In terms of whether or not it was right to "clarify" things to Steve that way,
I really did not provide enough context in the post to answer that question.
However, implicit in the communication was me prioritizing the employees of
the company over the managers and executives. Specifically, if you don't hold
managers strongly accountable for management, then the employees will suffer
which in my opinion is worse than executives getting their feelings hurt.

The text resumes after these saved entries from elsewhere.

(* ===== verification/Stun.v ===== *)
(** * The STUN client

    [clients/rust/maho-net/src/stun.rs]: one binding request to a STUN server, and
    the parsing of its response (RFC 5389) for the address the client has outside
    its network.  The name resolution, the random transaction identifier and what the
    socket receives are arguments. *)

From S2P Require Import Prelude Guests.

Definition MAGIC_COOKIE : Z := 0x2112a442.
Definition HEADER_SIZE : Z := 20.
Definition BINDING_REQUEST : Z := 0x0001.
Definition BINDING_SUCCESS_RESPONSE : Z := 0x0101.
Definition XOR_MAPPED_ADDRESS : Z := 0x0020.
Definition MAPPED_ADDRESS : Z := 0x0001.

(** The reasons of [StunError::Invalid]. *)
Inductive StunError : Type :=
| UE_Resolve
| UE_NoAddress
| UE_Io
| UE_Random
| UE_Timeout
| UE_Invalid (reason : string)
| UE_MissingMappedAddress.

(** An [Ipv4Addr] is its four bytes. *)
Definition is_ipv4 (a : SocketAddr) : bool := len (sa_ip a) =? 4.

Definition binding_request (transaction_id : list byte) : list byte :=
  be_bytes 2 BINDING_REQUEST ++ [Byte.x00; Byte.x00] ++ be_bytes 4 MAGIC_COOKIE ++ transaction_id.

(** [&data[from..to]], and [u16::from_be_bytes] of two bytes of it. *)
Definition slice (data : list byte) (from to : Z) : list byte := take (Z.to_nat (to - from)) (drop (Z.to_nat from) data).
Definition be16 (data : list byte) (offset : Z) : Z := be_value (slice data offset (offset + 2)).

Definition parse_xor_mapped_address (value : list byte) : option SocketAddr :=
  if (len value <? 8) || negb (be_value (slice value 1 2) =? 0x01) then None
  else
    let port := Z.lxor (be16 value 2) (Z.shiftr MAGIC_COOKIE 16) in
    let encoded_ip := be_value (slice value 4 8) in
    Some (mkSocketAddr (be_bytes 4 (Z.lxor encoded_ip MAGIC_COOKIE)) port).
Definition parse_mapped_address (value : list byte) : option SocketAddr :=
  if (len value <? 8) || negb (be_value (slice value 1 2) =? 0x01) then None
  else Some (mkSocketAddr (slice value 4 8) (be16 value 2)).

Definition parse_attribute (attribute_type : Z) (value : list byte) : option SocketAddr :=
  if attribute_type =? XOR_MAPPED_ADDRESS then parse_xor_mapped_address value
  else if attribute_type =? MAPPED_ADDRESS then parse_mapped_address value
  else None.

(** [usize::checked_add] *)
Definition checked_add (a b : Z) : option Z := if a + b <? 2 ^ 64 then Some (a + b) else None.
(** The head of an uplink queue goes to the relay. *)
Definition send_up (channel : Z) (payload : list byte) (written : Written) (s : ClientBridge)
    : list BridgeEffect * ClientBridge :=
  match encode_relay_frame NIL channel payload with
  | Err _ => ([], end_bridge s)
  | Ok frame => (if_written (BX_Socket (WS_Binary frame)) written, after_write written s)
  end.

Definition from_relay (m : Message) (written : Written) (s : ClientBridge) : list BridgeEffect * ClientBridge :=
  match m with
  | WS_Binary bytes =>
    match decode_relay_frame bytes with
    | Err _ => ([], s)
    | Ok frame =>
      if rf_channel frame =? RELAY_CHANNEL_TCP then (tcp_write (rf_payload frame) written, after_write written s)
      else if rf_channel frame =? RELAY_CHANNEL_UDP then
        match cb_udp_peer s with
        | None => ([], s)
        | Some peer => (if_written (BX_Udp (rf_payload frame) peer) written, after_write written s)
        end
      else ([], s)
    end
  | WS_Ping payload => (if_written (BX_Socket (WS_Pong payload)) written, after_write written s)
  | WS_Close | WS_Text _ | WS_Pong _ => ([], s)
  end.

(** A turn of the loop of [start_client_bridge]. *)
Definition bridge_turn (s : ClientBridge) (arm : BridgeArm) : list BridgeEffect * ClientBridge :=
  if cb_ended s then ([], s) else
  match arm with
  | AR_Socket None _ => ([], end_bridge s)
  | AR_Socket (Some m) written => from_relay m written s
  | AR_TcpUplink written =>
    match cb_tcp_uplink s with
    | [] => ([], s)                                        (* not ready *)
    | payload :: queue =>
      send_up RELAY_CHANNEL_TCP payload written (mkClientBridge (cb_udp_peer s) queue (cb_udp_uplink s) (cb_ended s))
    end
  | AR_UdpUplink written =>
    match cb_udp_uplink s with
    | [] => ([], s)
    | payload :: queue =>
      send_up RELAY_CHANNEL_UDP payload written (mkClientBridge (cb_udp_peer s) (cb_tcp_uplink s) queue (cb_ended s))
    end
  | AR_TcpRead None | AR_UdpRead None => ([], end_bridge s)
  | AR_TcpRead (Some bytes) =>
    ([], mkClientBridge (cb_udp_peer s) (cb_tcp_uplink s ++ [bytes]) (cb_udp_uplink s) (cb_ended s))
  | AR_UdpRead (Some (bytes, peer)) =>
    ([], mkClientBridge (Some peer) (cb_tcp_uplink s) (cb_udp_uplink s ++ [bytes]) (cb_ended s))
  end.
Fixpoint bridge_run (s : ClientBridge) (arms : list BridgeArm) : list BridgeEffect * ClientBridge :=
  match arms with
  | [] => ([], s)
  | arm :: arms =>
    let '(fx, s) := bridge_turn s arm in
    let '(more, s) := bridge_run s arms in
    (fx ++ more, s)
  end.

(** [start_client_bridge]: what it sends, and its result ([None]: still waiting).  The calls
    that can fail: the two local sockets, the connection to the relay, the sending. *)
Definition start_client_bridge (hmac : list byte -> list byte -> option (list byte))
    (text_of : RelayControl -> option rstring) (control_of : rstring -> option RelayControl)
    (host_id : rstring) (secret : list byte) (bound connected sent : bool) (answers : list WaitAnswer)
    : list Message * option (result BridgeError unit) :=
  if negb bound || negb connected then ([], Some (Err RB_Io))
  else
    match text_of (RC_Connect host_id (relay_token hmac secret host_id)) with
    | None => ([], Some (Err RB_Json))
    | Some connect => if sent then ([WS_Text connect], wait_connected control_of answers) else ([], Some (Err RB_Socket))
    end.
(** The task of the bridge: nobody connects within ten seconds, or its loop. *)
Definition bridge_task (accepted : bool) (arms : list BridgeArm) : list BridgeEffect :=
  if accepted then (bridge_run ClientBridge_new arms).1 else [].

(** ** The host's end *)

Inductive Downlink : Type := DL_Tcp (bytes : list byte) | DL_Udp (bytes : list byte).

(** The task of a session: its identifier, the messages for it, and whether it runs. *)
Record Link : Type := mkLink { lk_session : list byte; lk_downlink : list Downlink; lk_running : bool }.

(** [hr_sessions]: the task whose channel each session's [SessionLink] holds. *)
Record HostRelay : Type := mkHostRelay {
  hr_sessions : gmap rstring nat;
  hr_links : list Link;
  hr_outbound : list Message;
  hr_ended : bool
}.
Definition HostRelay_new : HostRelay := mkHostRelay ∅ [] [] false.

Inductive HostEffect : Type :=
| HX_Tcp (link : nat) (bytes : list byte)                (* written to a session's local stream *)
| HX_Udp (link : nat) (bytes : list byte)                (* sent from a session's local socket *)
| HX_Socket (m : Message).                               (* sent to the relay *)

(** [HA_Socket]: the relay's message; [set_up]: the local connections of a new session were
    made.  [HA_Outbound]: the first outgoing message.  The others are arms of a session's
    task. *)
Inductive HostArm : Type :=
| HA_Socket (incoming : option Message) (set_up : bool)
| HA_Outbound (written : Written)
| HA_Downlink (link : nat) (written : Written)
| HA_TcpRead (link : nat) (read : option (list byte))
| HA_UdpRead (link : nat) (read : option (list byte)).

Definition set_link (i : nat) (l : Link) (s : HostRelay) : HostRelay :=
  mkHostRelay (hr_sessions s) (<[i := l]> (hr_links s)) (hr_outbound s) (hr_ended s).
Definition push_out (m : Message) (s : HostRelay) : HostRelay :=
  mkHostRelay (hr_sessions s) (hr_links s) (hr_outbound s ++ [m]) (hr_ended s).
(** [serve_registration] returns: its map of sessions and the receiver of the outgoing
    messages go. *)
Definition end_registration (s : HostRelay) : HostRelay := mkHostRelay ∅ (hr_links s) [] true.
Definition stop_link (i : nat) (s : HostRelay) : HostRelay :=
  match hr_links s !! i with Some l => set_link i (mkLink (lk_session l) (lk_downlink l) false) s | None => s end.

Section HostRelay.

Context (text_of : RelayControl -> option rstring) (control_of : rstring -> option RelayControl)
  (parse_uuid : rstring -> option (list byte)) (uuid_text : list byte -> rstring).

(** [handle_text]; its errors are only logged. *)
Definition handle_text (text : rstring) (set_up : bool) (s : HostRelay) : HostRelay :=
  match control_of text with
  | Some (RC_Incoming session_id) =>
    match parse_uuid session_id with
    | None => s
    | Some session =>
      if negb set_up then s
      else
        let link := length (hr_links s) in
        let linked := mkHostRelay (<[session_id := link]> (hr_sessions s))
                        (hr_links s ++ [mkLink session [] false]) (hr_outbound s) (hr_ended s) in
        match text_of (RC_Accept session_id) with
        | None => linked
        | Some accept => push_out (WS_Text accept) (set_link link (mkLink session [] true) linked)
        end
    end
  | Some RC_Ping => match text_of RC_Pong with Some pong => push_out (WS_Text pong) s | None => s end
  | _ => s
  end.

(** [write_downlink]: a send to a task that ended fails, and is only logged. *)
Definition write_downlink (bytes : list byte) (s : HostRelay) : HostRelay :=
  match decode_relay_frame bytes with
  | Err _ => s
  | Ok frame =>
    match hr_sessions s !! uuid_text (rf_session_id frame) with
    | None => s
    | Some i =>
      match hr_links s !! i with
      | Some l =>
        let message := if rf_channel frame =? RELAY_CHANNEL_TCP then Some (DL_Tcp (rf_payload frame))
                       else if rf_channel frame =? RELAY_CHANNEL_UDP then Some (DL_Udp (rf_payload frame)) else None in
        match message with
        | Some message => if lk_running l then set_link i (mkLink (lk_session l) (lk_downlink l ++ [message]) true) s else s
        | None => s
        end
      | None => s
      end
    end
  end.

(** A packet a session's task read locally: its frame goes out, unless nobody sends any more. *)
Definition send_out (i : nat) (channel : Z) (bytes : list byte) (s : HostRelay) : HostRelay :=
  match hr_links s !! i with
  | Some l =>
    match encode_relay_frame (lk_session l) channel bytes with
    | Ok frame => if hr_ended s then stop_link i s else push_out (WS_Binary frame) s
    | Err _ => s
    end
  | None => s
  end.

(** The message a task takes from its channel. *)
Definition take_downlink (i : nat) (written : Written) (s : HostRelay) : list HostEffect * HostRelay :=
  match hr_links s !! i with
  | Some (mkLink session (message :: downlink) true) =>
    let s := set_link i (mkLink session downlink true) s in
    let s := match written with WR_All => s | WR_Failed _ => stop_link i s end in
    (match message, written with
     | DL_Tcp bytes, WR_All => [HX_Tcp i bytes]
     | DL_Tcp bytes, WR_Failed n => [HX_Tcp i (take n bytes)]
     | DL_Udp bytes, WR_All => [HX_Udp i bytes]
     | DL_Udp bytes, WR_Failed _ => []
     end, s)
  | Some (mkLink session [] true) =>
    (* the channel's sender is gone when the session's entry was replaced or dropped *)
    if existsb (fun e => Nat.eqb e.2 i) (map_to_list (hr_sessions s)) then ([], s) else ([], stop_link i s)
  | _ => ([], s)
  end.

Definition link_running (i : nat) (s : HostRelay) : bool :=
  match hr_links s !! i with Some l => lk_running l | None => false end.

(** A turn of one of the loops. *)
Definition host_turn (s : HostRelay) (arm : HostArm) : list HostEffect * HostRelay :=
  match arm with
  | HA_Socket incoming set_up =>
    if hr_ended s then ([], s) else
    match incoming with
    | None | Some WS_Close => ([], end_registration s)
    | Some (WS_Text text) => ([], handle_text text set_up s)
    | Some (WS_Binary bytes) => ([], write_downlink bytes s)
    | Some (WS_Ping payload) => ([], push_out (WS_Pong payload) s)
    | Some (WS_Pong _) => ([], s)
    end
  | HA_Outbound written =>
    match hr_outbound s with
    | [] => ([], s)
    | m :: queue =>
      let s := mkHostRelay (hr_sessions s) (hr_links s) queue (hr_ended s) in
      match written with WR_All => ([HX_Socket m], s) | WR_Failed _ => ([], end_registration s) end
    end
  | HA_Downlink i written => take_downlink i written s
  | HA_TcpRead i read =>
    if negb (link_running i s) then ([], s)
    else match read with None => ([], stop_link i s) | Some bytes => ([], send_out i RELAY_CHANNEL_TCP bytes s) end
  | HA_UdpRead i read =>
    if negb (link_running i s) then ([], s)
    else match read with None => ([], stop_link i s) | Some bytes => ([], send_out i RELAY_CHANNEL_UDP bytes s) end
  end.
Fixpoint host_run (s : HostRelay) (arms : list HostArm) : list HostEffect * HostRelay :=
  match arms with
  | [] => ([], s)
  | arm :: arms =>
    let '(fx, s) := host_turn s arm in
    let '(more, s) := host_run s arms in
    (fx ++ more, s)
  end.

End HostRelay.

(** * Theorems *)

(** ** The client's bridge carries what it is given *)

(** The payloads of the frames of a channel that were sent to the relay. *)
Definition sent_up (channel : Z) (fx : list BridgeEffect) : list (list byte) :=
  omap (fun e => match e with
                 | BX_Socket (WS_Binary bytes) =>
                   match decode_relay_frame bytes with
                   | Ok frame => if rf_channel frame =? channel then Some (rf_payload frame) else None
                   | Err _ => None
                   end
                 | _ => None
                 end) fx.
(** What was written to the local stream and sent from the local socket. *)
Definition tcp_out (fx : list BridgeEffect) : list byte :=
  concat (omap (fun e => match e with BX_Tcp bytes => Some bytes | _ => None end) fx).
Definition udp_out (fx : list BridgeEffect) : list (list byte) :=
  omap (fun e => match e with BX_Udp bytes _ => Some bytes | _ => None end) fx.

(** What the arms read locally, and got from the relay. *)
Definition tcp_reads (arms : list BridgeArm) : list (list byte) :=
  omap (fun a => match a with AR_TcpRead read => read | _ => None end) arms.
Definition udp_reads (arms : list BridgeArm) : list (list byte) :=
  omap (fun a => match a with AR_UdpRead (Some (bytes, _)) => Some bytes | _ => None end) arms.
Definition received (channel : Z) (arms : list BridgeArm) : list (list byte) :=
  omap (fun a => match a with
                 | AR_Socket (Some (WS_Binary bytes)) _ =>
                   match decode_relay_frame bytes with
                   | Ok frame => if rf_channel frame =? channel then Some (rf_payload frame) else None
                   | Err _ => None
                   end
                 | _ => None
                 end) arms.
(** C29: The watchdog aborts exactly the sessions that stall.  Let a session
    tick its watch, and then neither tick nor return, whatever else happens on the server.
    If its watchdog, not yet gone, wakes up at least [session_stall_timeout] after the tick, the
    watch is aborted, the socket shut down and the watchdog gone.
    If it only wakes up when less than that (by a millisecond, the watch's grain) has
    passed, and had not aborted the session before, then the session is not aborted and
    the socket is open.  And once the session returns, its watchdog aborts nothing. *)
Theorem watchdog_aborts_stalled (ms : Z) pin before i c tick_at after :
  let timeout := from_millis ms in
  let s := server_run timeout (HostServer_new pin) before in
  0 < ms ->
  hs_connections s !! i = Some c ->
  hc_thread c = TR_Serving ->
  sw_origin (hc_watch c) <= tick_at ->
  (forall now, ((SE_Tick i, now) ∉ after) /\ ((SE_Return i, now) ∉ after)) ->
  exists c',
    hs_connections (server_run timeout s ((SE_Tick i, tick_at) :: after)) !! i = Some c' /\
    (hc_watchdog c = true -> (exists now, (SE_Watchdog i, now) ∈ after /\ tick_at + timeout <= now) ->
     sw_aborted (hc_watch c') = true /\ hc_socket c' = false /\ hc_watchdog c' = false) /\
    (hc_socket c = true -> (forall now, (SE_Watchdog i, now) ∈ after -> now <= tick_at + timeout - from_millis 1) ->
     sw_aborted (hc_watch c') = false /\ hc_socket c' = true) /\
    (forall returned_at later, exists c'',
       hs_connections (server_run timeout s (((SE_Tick i, tick_at) :: after) ++ (SE_Return i, returned_at) :: later)) !! i
         = Some c'' /\
       sw_aborted (hc_watch c'') = sw_aborted (hc_watch c') /\ hc_socket c'' = hc_socket c').
Proof.
  intros timeout s Hms Hc Hs Ho Hafter.
  assert (Hok : connection_ok timeout c).
  { apply (Forall_lookup_1 _ _ i) with (2 := Hc). by apply connections_run_ok, Forall_nil. }
  pose proof (idle_after_tick timeout (hc_watch c) tick_at) as Hidle.
  set (c1 := set_watch (tick tick_at (hc_watch c)) c).
  assert (Hc1 : connection_event timeout (SE_Tick i, tick_at) c = c1) by (simpl; by rewrite Hs).
  assert (Hok1 : connection_ok timeout c1) by (rewrite <- Hc1; by apply connection_event_ok).
  assert (Hbetween : Forall between_ticks (events_of i after)).
  { apply Forall_forall. intros [e now] [Ht He]%events_of_elem. specialize (Hafter now).
    destruct e; simplify_eq/=; try done; tauto. }
  destruct (stalled_session timeout (events_of i after) c1 Hok1 Hs Hbetween) as ([Hok' Hs'] & Hlate & Hearly).
  set (c' := foldl _ c1 (events_of i after)) in *.
  assert (Hrun : events_of i ((SE_Tick i, tick_at) :: after) = (SE_Tick i, tick_at) :: events_of i after).
  { by apply events_of_cons. }
  exists c'. split_and!.
  - by rewrite (connection_run timeout s _ i c Hc), Hrun; simpl; rewrite Hs.
  - intros Hw (now & Hin & Hnow).
    assert (sw_aborted (hc_watch c') = true) as Ha.
    { apply Hlate. right. split; [done |]. apply Exists_exists. exists (SE_Watchdog i, now). split; [by apply events_of_elem |].
      unfold wakes_late. simpl. by apply (Hidle now ms). }
    split; [done |]. by apply Hok'.
  - intros Hsock Hwake.
    assert (sw_aborted (hc_watch c') = false) as Ha.
    { apply Hearly.
      - destruct Hok as (_ & _ & _ & Hab & _). simpl. destruct (sw_aborted (hc_watch c)); [| done].
        destruct Hab as [? _]; [done | congruence].
      - apply Forall_forall. intros [[] now] [Ht He]%events_of_elem; unfold wakes_late; simpl; try tauto; simplify_eq/=.
        pose proof (proj2 (Hidle now ms Ho eq_refl Hms) (Hwake _ He)). lia. }
    split; [done |]. destruct Hok' as (_ & _ & _ & _ & Hsh). destruct (hc_socket c'); [done |]. by rewrite Hsh in Ha.
  - intros returned_at later.
    set (c2 := connection_event timeout (SE_Return i, returned_at) c').
    destruct (returned_stays timeout (events_of i later) c2) as [Ha Hsock];
      [by apply connection_event_ok | unfold c2; simpl; by rewrite Hs' ..|].
    eexists. split_and!; [| rewrite Ha | rewrite Hsock]; [| unfold c2; simpl; by rewrite Hs' ..].
    rewrite (connection_run timeout s _ i c Hc). rewrite events_of_app, Hrun, foldl_app.
    rewrite events_of_cons by done. simpl. by rewrite Hs.
Qed.
(* ===== verification/NativePipeline.v ===== *)
(** * The native media pipeline

    [clients/rust/maho-host/src/native_pipeline.rs]: the hand-off between the capture
    thread, the session and the encoder thread ([Handoff]), the loop of the
    encoder ([run_encoder]) inside the thread of its worker ([Workers::spawn]), the slot
    of the newest audio block ([LatestAudio]), and the times of the submitted frames
    ([FrameTimes]).  Every method of [Handoff] holds the lock from its start to its
    end, or to its wait: it is one step, and the steps of the threads come in any
    order.  The encoder behind the trait [Encoder] answers with packets or an error. *)

From S2P Require Import Prelude.

(** ** The hand-off *)

Record Controls : Type := mkControls { ct_force_keyframe : bool; ct_bitrate : option Z }.
Definition Controls_default : Controls := mkControls false None.

Section Pipeline.

Context {T Output Error : Type}.

Record Work : Type := mkWork { wk_frame : option T; wk_controls : Controls }.

Record Handoff : Type := mkHandoff {
  hf_active : bool;
  hf_stopped : bool;
  hf_frame : option T;
  hf_controls : Controls
}.
Definition Handoff_new : Handoff := mkHandoff false false None Controls_default.

(** [cancelled] is set where [stopped] is. *)
Definition is_stopped (h : Handoff) : bool := hf_stopped h.
Definition activate (h : Handoff) : Handoff := mkHandoff true (hf_stopped h) (hf_frame h) (hf_controls h).
(** [None]: it waits. *)
Definition await_activation (h : Handoff) : option bool :=
  if negb (hf_active h) && negb (hf_stopped h) then None else Some (negb (hf_stopped h)).
Definition publish (frame : T) (h : Handoff) : bool * Handoff :=
  if hf_stopped h then (false, h)
  else (true, mkHandoff (hf_active h) (hf_stopped h) (Some frame) (hf_controls h)).
Definition control (force_keyframe : bool) (bitrate : option Z) (h : Handoff) : bool * Handoff :=
  if hf_stopped h then (false, h)
  else
    let c := hf_controls h in
    (true, mkHandoff (hf_active h) (hf_stopped h) (hf_frame h)
             (mkControls (ct_force_keyframe c || force_keyframe)
                (match bitrate with Some _ => bitrate | None => ct_bitrate c end))).

Definition is_default (c : Controls) : bool :=
  negb (ct_force_keyframe c) && match ct_bitrate c with None => true | Some _ => false end.
Definition has_frame (h : Handoff) : bool := match hf_frame h with Some _ => true | None => false end.
(** [None]: it waits; [Some None]: stopped. *)
Definition next (h : Handoff) : option (option Work) * Handoff :=
  if hf_stopped h then (Some None, h)
  else if has_frame h || negb (is_default (hf_controls h)) then
    (Some (Some (mkWork (hf_frame h) (hf_controls h))), mkHandoff (hf_active h) (hf_stopped h) None Controls_default)
  else (None, h).
(** [None]: stopped. *)
Definition reselect (w : Work) (h : Handoff) : option Work * Handoff :=
  if hf_stopped h then (None, h)
  else
    let c := hf_controls h in
    (Some (mkWork (match hf_frame h with Some f => Some f | None => wk_frame w end)
             (mkControls (ct_force_keyframe (wk_controls w) || ct_force_keyframe c)
                (match ct_bitrate c with Some b => Some b | None => ct_bitrate (wk_controls w) end))),
     mkHandoff (hf_active h) (hf_stopped h) None Controls_default).
Definition stop (h : Handoff) : Handoff := mkHandoff (hf_active h) true None Controls_default.

(** ** The encoder's thread *)

(** What a turn of the thread is answered: the initialisation, or the packets of
    [bitrate] and [encode], of which [emit] accepts those before the one at [refused]. *)
Inductive Answer : Type :=
| AN_Error (e : Error)
| AN_Packets (packets : list Output) (refused : option nat).

(** Where the thread is. *)
Inductive EncoderAt : Type :=
| ET_Await                                   (* [await_activation] *)
| ET_Initialize
| ET_Next
| ET_Bitrate (work : Work)                   (* the top of the inner loop *)
| ET_Reselect (work : Work)
| ET_Submit (work : Work)
| ET_Refused                                 (* [emit] refused: [handoff.stop()] *)
| ET_Exit (result : result Error unit)       (* [run_encoder] has returned; the guard is dropped *)
| ET_Ended (result : result Error unit).

Inductive Effect : Type :=
| NX_Published (frame : T) (accepted : bool)
| NX_Controlled (force_keyframe : bool) (bitrate : option Z) (accepted : bool)
| NX_Stopped
| NX_Bitrate (bitrate : Z)                   (* [encoder.bitrate] *)
| NX_Emitted (packet : Output) (accepted : bool)
| NX_Selected                                (* the work is fixed *)
| NX_ForceKeyframe                           (* [encoder.force_keyframe] *)
| NX_Encode (frame : T).                     (* [encoder.selected], [encoder.encode] *)

(** The loop over the packets: whether all were emitted. *)
Fixpoint emit_all (packets : list Output) (refused : option nat) : list Effect * bool :=
  match packets with
  | [] => ([], true)
  | packet :: packets =>
    match refused with
    | Some O => ([NX_Emitted packet false], false)
    | _ => let '(fx, all) := emit_all packets (pred <$> refused) in (NX_Emitted packet true :: fx, all)
    end
  end.

(** Where the thread goes after a call of the encoder. *)
Definition after_call (a : Answer) (goes_on : EncoderAt) : list Effect * EncoderAt :=
  match a with
  | AN_Error e => ([], ET_Exit (Err e))
  | AN_Packets packets refused =>
    let '(fx, all) := emit_all packets refused in (fx, if all : bool then goes_on else ET_Refused)
  end.

Context (critical : bool).

(** A turn of the thread [Workers::spawn] starts with [run_encoder] as its worker. *)
Definition encoder_turn (a : Answer) (t : EncoderAt) (h : Handoff) : list Effect * (EncoderAt * Handoff) :=
  match t with
  | ET_Await =>
    match await_activation h with
    | None => ([], (t, h))
    | Some false => ([], (ET_Ended (Ok tt), h))
    | Some true => ([], (ET_Initialize, h))
    end
  | ET_Initialize => ([], (match a with AN_Error e => ET_Exit (Err e) | AN_Packets _ _ => ET_Next end, h))
  | ET_Next =>
    let '(work, h) := next h in
    ([], (match work with None => t | Some None => ET_Exit (Ok tt) | Some (Some work) => ET_Bitrate work end, h))
  | ET_Bitrate work =>
    match ct_bitrate (wk_controls work) with
    | Some bitrate =>
      let work := mkWork (wk_frame work) (mkControls (ct_force_keyframe (wk_controls work)) None) in
      let '(fx, t) := after_call a (ET_Reselect work) in (NX_Bitrate bitrate :: fx, (t, h))
    | None => ([], (ET_Reselect work, h))
    end
  | ET_Reselect work =>
    let '(work, h) := reselect work h in
    match work with
    | None => ([], (ET_Exit (Ok tt), h))
    | Some work =>
      match ct_bitrate (wk_controls work) with
      | Some _ => ([], (ET_Bitrate work, h))
      | None => ([NX_Selected], (ET_Submit work, h))
      end
    end
  | ET_Submit work =>
    let forced := if ct_force_keyframe (wk_controls work) then [NX_ForceKeyframe] else [] in
    match wk_frame work with
    | None => (forced, (ET_Next, h))
    | Some frame => let '(fx, t) := after_call a ET_Next in (forced ++ NX_Encode frame :: fx, (t, h))
    end
  | ET_Refused => ([NX_Stopped], (ET_Exit (Ok tt), stop h))
  | ET_Exit result => if critical : bool then ([NX_Stopped], (ET_Ended result, stop h)) else ([], (ET_Ended result, h))
  | ET_Ended _ => ([], (t, h))
  end.

(** ** The threads together *)

Inductive Event : Type :=
| NE_Activate
| NE_Publish (frame : T)                                        (* the capture thread *)
| NE_Control (force_keyframe : bool) (bitrate : option Z)       (* the session *)
| NE_Stop                                                       (* the session, or another worker *)
| NE_Encoder (a : Answer).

For whatever it's worth, I never wrote and I never asked anybody to work 12 or
16 hours a day. I never asked anybody to work any specific number of hours.
However, many people did and it was important to me that we respect the
effort.

The firing line was intended to come across as the very last straw. After
training, after many conversations, after performance reviews, if I still
couldn't get them to take management seriously then this was to be the last
conversation before making a change. If I didn't hold managers accountable to
that, then I should be fired as well-- no question about that.

------
andyl
Firing as a motivational tool to foster open communication. That is priceless.
Key learning for me is to avoid working with people who think this is a good
idea.

------
goggles99
Hmm, I doubt you had to threaten to fire them... Asking would have probably
gotten the job done. If it kept happening, then I suppose you could promise
disciplinary action and firing as a last resort.

Now your managers are looking for another job (they will quit) because they
don't want a jerk for a boss (who wins here).

------
taskstrike
Another key is people should be held accountable. A lot of people structure
their teams with loose accountability, it becomes detrimental to everyone.